One of the Oregon group tells me how they gave “the Jesus video” to a local who converted at once – and shortly after screened it at a mass service, saving 3,000 souls in the process. These vast services, modelled on the televangelist megachurches of the US Bible belt, are a phenomenon that is sweeping the country. Freetown is awash with banners advertising the next event – there are several, some festivals lasting several days, planned for the next week in the capital alone. Held in the city’s football stadium or in fields surrounding the city, they attract crowds of thousands – but they are not popular with everyone.
Some residents tell me that they are held by evangelical pastors who have broken away from their original organisations to form their own splinter groups, capitalising on the market for salvation amongst the traumatised and impoverished populace. They are in it purely for the profit, I am told, charging their congregations hefty fees to attend and requiring generous donations to “the bank of Jesus Christ” in exchange for pseudo-miracles and the promise of forgiveness.
The rise of Christianity is evident in the banners that adorn almost every vehicle, proclaiming “Thanks to God” (A.D. Tours), “God bless the owner”, or in one rather peculiar case “The more you hate, the more God bless.”
Luckily, there are few frictions between the two major faiths, I am told. For most, religion is not a matter of competition, but of finding a path to a better life, and in this the two groups are united. “God loves Islam too,” the banners declare.


I visit Freetown every year, its not an accurate account of our city. But I dont care what any one says, I grew up in Freetown till I was 13 then on to the UK. There is no were else in the world like Freetown. By Gods grace our beloved city will be a shinning beacon again as it was in the past. God bless.
Dero Lewally.
Posted by: Dero Lewally | 22 May 2008 13:25:20
I agree with Patrick. There is much squalor in Freetown. There is also a great deal of light, and I found it to be an extraodinary city, awash with dignity (I was there for two years, leaving only late last year). More time would help you see this, Hannah.

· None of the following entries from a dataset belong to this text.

(** What follows a run: the end of the string or a character outside the class. *)
Definition run_end (P : char → bool) (rest : str) : Prop :=
  match rest with [] => True | c :: _ => P c = false end.

Lemma prefix_within_run (P : char → bool) (old l rest : str) :
  forallb P old = true → run_end P rest →
  old `prefix_of` l ++ rest → old `prefix_of` l.
Proof.
  revert old. induction l as [|x l IH]; intros old Hold Hend Hpre.
  - destruct old as [|o old]; [done|]. destruct rest as [|c rest].
    + by apply prefix_nil_inv in Hpre.
    + cbn in Hpre, Hend. apply prefix_cons_inv_1 in Hpre as ->.
      cbn in Hold. by rewrite Hend in Hold.
  - destruct old as [|o old]; [apply prefix_nil|].
    cbn in Hpre. pose proof (prefix_cons_inv_1 _ _ _ _ Hpre) as ->.
    apply prefix_cons_inv_2 in Hpre. apply prefix_cons.
    cbn in Hold. apply andb_prop in Hold as [_ Hold]. by apply IH.
Qed.

Lemma occurs_cons (a b : str) (c : char) : occurs a b → occurs a (c :: b).
Proof. intros (p & q & ->). by exists (c :: p), q. Qed.

Lemma occurs_prefix (a b : str) : a `prefix_of` b → occurs a b.
Proof. intros [q ->]. by exists [], q. Qed.

Lemma occurs_length (a b : str) : occurs a b → (length a ≤ length b)%nat.
Proof. intros (p & q & ->). rewrite !length_app. lia. Qed.

Lemma occurs_same_length (a b : str) :
  occurs a b → length a = length b → a = b.
Proof.
  intros (p & q & ->) Hlen. rewrite !length_app in Hlen.
  destruct p; [|cbn in Hlen; lia]. destruct q; [|cbn in Hlen; lia].
  by rewrite app_nil_r.
Qed.

Lemma occurs_forallb (P : char → bool) (a b : str) :
  occurs a b → forallb P b = true → forallb P a = true.
Proof.
  intros (p & q & ->). rewrite !forallb_app.
  intros [_ [? _]%andb_prop]%andb_prop. done.
Qed.

Lemma replace_from_run_miss (P : char → bool) (old new r rest : str) :
  old ≠ [] → forallb P old = true → ¬ occurs old r → run_end P rest →
  replace_from old new 0 (r ++ rest) = r ++ replace_from old new 0 rest.
Proof.
  intros Hne Hold Hno Hend. induction r as [|c r IH]; [done|].
  cbn [app]. rewrite replace_from_miss.
  - f_equal. apply IH. intros Hocc. by apply Hno, occurs_cons.
  - intros Hpre. apply Hno, occurs_prefix.
    by apply (prefix_within_run P old (c :: r) rest).
Qed.

Lemma render_cons (it : item) (its : list item) :
  render (it :: its) = flat it ++ render its.
Proof. done. Qed.

Lemma replace_items (P : char → bool) (old new : str) (its : list item) :
  old ≠ [] → forallb P old = true → wf_items P its →
  (∀ r, Run r ∈ its → r = old ∨ ¬ occurs old r) →
  replace old new (render its) = render (subst_run old new <$> its).
Proof.
  intros Hne Hold Hwf. rewrite replace_nonempty by done.
  assert (Hgap : ∀ c s, P c = false → ¬ old `prefix_of` c :: s).
  { intros c s Hc Hpre. destruct old as [|o old]; [done|].
    apply prefix_cons_inv_1 in Hpre as ->. cbn in Hold. by rewrite Hc in Hold. }
  assert (Hrun : ∀ r rest, (r = old ∨ ¬ occurs old r) → run_end P rest →
            replace_from old new 0 (r ++ rest)
            = flat (subst_run old new (Run r)) ++ replace_from old new 0 rest).
  { intros r rest [-> | Hno] Hend; cbn.
    - rewrite bool_decide_eq_true_2 by done. by apply replace_from_hit.
    - rewrite bool_decide_eq_false_2.
      + by apply (replace_from_run_miss P).
      + intros ->. apply Hno. by exists [], []; rewrite app_nil_r. }
  induction Hwf as [|c its Hc Hwf IH|r Hr HPr|r c its Hr HPr Hwf IH]; intros Hruns.
  - done.
  - rewrite fmap_cons, !render_cons. cbn [flat subst_run app].
    rewrite replace_from_miss by (by apply Hgap). f_equal.
    apply IH. intros r Hin. apply Hruns. by right.
  - apply (Hrun r []); [|exact I]. apply Hruns. left.
  - rewrite fmap_cons, !render_cons. rewrite <- IH.
    + apply Hrun; [|cbn; by inversion Hwf]. apply Hruns. left.
    + intros r' Hin. apply Hruns. by right.
Qed.

(** ** Segmenting a string *)

Lemma render_emit_run (cur : str) (its : list item) :
  render (emit_run cur ++ its) = cur ++ render its.
Proof. by destruct cur. Qed.

Lemma render_segment (P : char → bool) (cur s : str) :
  render (segment P cur s) = cur ++ s.
Proof.
  revert cur. induction s as [|c s IH]; intros cur; cbn [segment].
  - rewrite <- (app_nil_r (emit_run cur)). by rewrite render_emit_run.
  - destruct (P c).
    + by rewrite IH, <- app_assoc.
    + rewrite render_emit_run, render_cons, IH. done.
Qed.

Lemma wf_emit_run_gap (P : char → bool) (cur : str) (c : char) (its : list item) :
  forallb P cur = true → wf_items P (Gap c :: its) →
  wf_items P (emit_run cur ++ Gap c :: its).
Proof. intros Hcur Hwf. destruct cur; [done|]. by apply wf_run_gap. Qed.

Lemma wf_segment (P : char → bool) (cur s : str) :
  forallb P cur = true → wf_items P (segment P cur s).
Proof.
  revert cur. induction s as [|c s IH]; intros cur Hcur; cbn [segment].
  - destruct cur; [apply wf_nil | by apply wf_run_end].
  - destruct (P c) eqn:EP.
    + apply IH. rewrite forallb_app, Hcur. cbn. by rewrite EP.
    + apply wf_emit_run_gap; [done|]. apply wf_gap; [done|]. by apply IH.
Qed.

Lemma runs_of_app (its1 its2 : list item) :
  runs_of (its1 ++ its2) = runs_of its1 ++ runs_of its2.
Proof. unfold runs_of. apply bind_app. Qed.

Lemma runs_of_segment (P : char → bool) (cur s : str) :
  runs_of (segment P cur s) = findall (λ _, false) P cur s.
Proof.
  revert cur. induction s as [|c s IH]; intros cur; cbn [segment findall].
  - by destruct cur.
  - destruct cur as [|c0 cur]; destruct (P c).
    + apply IH.
    + apply IH.
    + apply IH.
    + rewrite runs_of_app. cbn. by rewrite <- IH.
Qed.

Lemma elem_of_runs_of (its : list item) (r : str) :
  r ∈ runs_of its ↔ Run r ∈ its.
Proof.
  unfold runs_of. rewrite list_elem_of_bind. split.
  - intros ([c|r'] & Hin & Hits); [by apply elem_of_nil in Hin|].
    by apply list_elem_of_singleton in Hin as ->.
  - intros Hin. exists (Run r). split; [left | done].
Qed.

Lemma wf_items_run (P : char → bool) (its : list item) (r : str) :
  wf_items P its → Run r ∈ its → r ≠ [] ∧ forallb P r = true.
Proof.
  induction 1 as [|c its Hc Hwf IH|r' Hr HPr|r' c its Hr HPr Hwf IH]; intros Hin.
  - by apply elem_of_nil in Hin.
  - apply elem_of_cons in Hin as [?|Hin]; [done | by apply IH].
  - apply list_elem_of_singleton in Hin. by simplify_eq.
  - apply elem_of_cons in Hin as [?|Hin]; [by simplify_eq | by apply IH].
Qed.

(** ** [sorted] *)

Lemma insert_by_len_perm (x : str) (l : list str) : insert_by_len x l ≡ₚ x :: l.
Proof.
  induction l as [|y l IH]; cbn; [done|].
  case_bool_decide; [done|]. rewrite IH. apply perm_swap.
Qed.

Lemma sorted_by_len_desc_perm (l : list str) : sorted_by_len_desc l ≡ₚ l.
Proof.
  induction l as [|x l IH]; cbn; [done|].
  by rewrite insert_by_len_perm, IH.
Qed.

Lemma insert_by_len_sorted (x : str) (l : list str) :
  StronglySorted longer_first l → StronglySorted longer_first (insert_by_len x l).
Proof.
  induction 1 as [|y l Hl IH Hy]; cbn.
  - repeat constructor.
  - case_bool_decide as Hxy.
    + constructor; [by constructor|]. constructor; [done|].
      eapply Forall_impl; [exact Hy|]. unfold longer_first. cbn. lia.
    + constructor; [done|]. rewrite insert_by_len_perm.
      constructor; [unfold longer_first; lia | done].
Qed.

Lemma sorted_by_len_desc_sorted (l : list str) :
  StronglySorted longer_first (sorted_by_len_desc l).
Proof.
  induction l as [|x l IH]; cbn; [constructor|]. by apply insert_by_len_sorted.
Qed.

Posted by: Adam Jackson | 2 May 2008 13:39:49
Let them have faith. They have little else.
Posted by: Daniel | 1 May 2008 10:23:41
This is an extremely unfair picture of Freetown (I have been there on multiple occasions) It is a heart breakingly beautiful city, and heart breakingly ugly in equal measure. Let us not forget that even in the most squalid conditions one can have dignity. Can your diary begin to reflect that? Perhaps it will in time when you come to understand Salone in greater depth.
Mi sehf na tire of peskoh dem uhsehn tok na salone but noh sabi salone.
Posted by: Patrick Skarpetka | 1 May 2008 08:51:15
Wherever there is real need religion will be there feeding on it.